▸ Goal of the exercise: Of the records that follow, copy only the lines from the line containing "exists v, entries" to the line containing "let m' := evict_loop fuel target m in", both included, exactly as written.

▸ Provided data:
(** Without an empty key, no entry seen expires before the one it ends on. *)
Lemma scan_least (l : list (string * memEntry)) : "" ∉ l.*1 -> forall acc, acc.1 <> "" ->
  (foldl scan acc l).2 <= acc.2 /\ forall k v, (k, v) ∈ l -> (foldl scan acc l).2 <= me_expires v.
Proof.
  induction l as [|[k v] l IH]; intros Hn [k0 exp0] H0.
  { split; [cbn; lia|]. by intros k v ?%not_elem_of_nil. }
  cbn in Hn. apply not_elem_of_cons in Hn as [Hk Hn]. cbn [foldl].
  assert ((scan (k0, exp0) (k, v)).1 <> "" /\ (scan (k0, exp0) (k, v)).2 <= exp0 /\
    (scan (k0, exp0) (k, v)).2 <= me_expires v) as (H1 & H2 & H3).
  { cbn in *. apply String.eqb_neq in H0 as H0'. rewrite H0'. cbn. destruct (Z.ltb_spec (me_expires v) exp0); cbn; [|split; [done|lia]].
    split; [by intros ->|lia]. }
  destruct (IH Hn _ H1) as [Hle Hall]. split; [cbn [snd]; lia|].
  intros k' v' [[= -> ->]|Hin]%elem_of_cons; [lia|by apply (Hall k')].
Qed.

Lemma oldest_in entries : (0 < size entries)%nat ->
  exists v, entries !! (oldest entries).1 = Some v /\
    (entries !! "" = None -> forall k' v', entries !! k' = Some v' -> me_expires v <= me_expires v').
Proof.
  intros Hs. unfold oldest.
  destruct (scan_from (range_map entries) ("", zero_time)) as [[_ Hn]|(v & Hin & He)].
  { specialize (Hn eq_refl). apply (f_equal length) in Hn. rewrite length_range in Hn. cbn in Hn. lia. }
  exists v. split; [by apply elem_of_range|]. rewrite He. intros Hempty k' v' Hk'.
  assert ("" ∉ (range_map entries).*1) as Hn by (rewrite elem_of_range_fst, Hempty; by intros [? ?]).
  apply elem_of_range in Hk'. destruct (range_map entries) as [|[k0 v0] l]; [by apply not_elem_of_nil in Hk'|].
  cbn in Hn. apply not_elem_of_cons in Hn as [Hk0 Hn]. cbn [foldl scan]. cbn [orb].
  change ("" =s "") with true. cbn [orb].
  destruct (scan_least l Hn (k0, me_expires v0)) as [Hle Hall]; [cbn; by intros ->|]. cbn [snd] in Hle.
  apply elem_of_cons in Hk' as [[= -> ->]|Hk']; [done|by apply (Hall k')].
Qed.

Lemma evict_loop_spec fuel target : forall m, accounted m -> (size (m_entries m) <= fuel)%nat ->
  let m' := evict_loop fuel target m in
  accounted m' /\ m_maxBytes m' = m_maxBytes m /\ m_entries m' ⊆ m_entries m /\
  (m_bytes m' <= target \/ m_entries m' = ∅) /\
  (m_entries m !! "" = None -> forall k v k' v', m_entries m !! k = Some v -> m_entries m' !! k = None ->
     m_entries m' !! k' = Some v' -> me_expires v <= me_expires v').
Proof.
  induction fuel as [|fuel IH]; intros m Hacc Hf; cbn [evict_loop].
  { assert (m_entries m = ∅) as He by (apply map_size_empty_inv; lia).
    split_and!; try done; [by right|]. rewrite He. by intros _ k v k' v' ?%lookup_empty_Some. }
  destruct (Z.ltb_spec target (m_bytes m)) as [Hlt|Hge]; cbn [andb].
  2: { split_and!; try done; [left; lia|]. intros _ k v k' v' Hk Hn. congruence. }
  destruct (Nat.ltb_spec 0 (size (m_entries m))) as [Hs|Hs].
  2: { assert (m_entries m = ∅) as He by (apply map_size_empty_inv; lia).
       split_and!; try done; [by right|]. rewrite He. by intros _ k v k' v' ?%lookup_empty_Some. }
  destruct (oldest_in (m_entries m) Hs) as (v0 & Hv0 & Hleast). rewrite Hv0.
  set (k0 := (oldest (m_entries m)).1) in *. set (m1 := mkMemory _ _ _).
  destruct (IH m1) as (Ha & Hm & Hsub & Hb & Hold).
  { unfold accounted, m1. cbn. rewrite (held_delete _ _ v0) by done. by rewrite Hacc. }
  { cbn. rewrite map_size_delete, Hv0. cbn. lia. }
  split_and!; [done|done| |done|].
  - etrans; [exact Hsub|]. apply delete_subseteq.
  - intros Hempty k v k' v' Hk Hn Hk'.
    assert (m_entries m !! k' = Some v') as Hmk'.
    { eapply lookup_weaken; [exact Hk'|]. etrans; [exact Hsub|]. apply delete_subseteq. }
    destruct (decide (k = k0)) as [->|Hne]; [rewrite Hv0 in Hk; injection Hk as <-; by eapply Hleast|].
    apply (Hold ltac:(cbn; rewrite lookup_delete_None; by right) k v k' v'); [|done|done].
    cbn. by rewrite lookup_delete_ne.
Qed.
(** *** What an eviction leaves

    The counter may fall behind what is held ([overwrite_exceeds_cap]), never ahead. *)

(** The entries that expire at [until] or later. *)
Definition young (until : Z) (entries : gmap string memEntry) : gmap string memEntry := filter (fun p => until <= me_expires p.2) entries.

▸ Answer for this exercise:
  exists v, entries !! (oldest entries).1 = Some v /\
    (entries !! "" = None -> forall k' v', entries !! k' = Some v' -> me_expires v <= me_expires v').
Proof.
  intros Hs. unfold oldest.
  destruct (scan_from (range_map entries) ("", zero_time)) as [[_ Hn]|(v & Hin & He)].
  { specialize (Hn eq_refl). apply (f_equal length) in Hn. rewrite length_range in Hn. cbn in Hn. lia. }
  exists v. split; [by apply elem_of_range|]. rewrite He. intros Hempty k' v' Hk'.
  assert ("" ∉ (range_map entries).*1) as Hn by (rewrite elem_of_range_fst, Hempty; by intros [? ?]).
  apply elem_of_range in Hk'. destruct (range_map entries) as [|[k0 v0] l]; [by apply not_elem_of_nil in Hk'|].
  cbn in Hn. apply not_elem_of_cons in Hn as [Hk0 Hn]. cbn [foldl scan]. cbn [orb].
  change ("" =s "") with true. cbn [orb].
  destruct (scan_least l Hn (k0, me_expires v0)) as [Hle Hall]; [cbn; by intros ->|]. cbn [snd] in Hle.
  apply elem_of_cons in Hk' as [[= -> ->]|Hk']; [done|by apply (Hall k')].
Qed.

Lemma evict_loop_spec fuel target : forall m, accounted m -> (size (m_entries m) <= fuel)%nat ->
  let m' := evict_loop fuel target m in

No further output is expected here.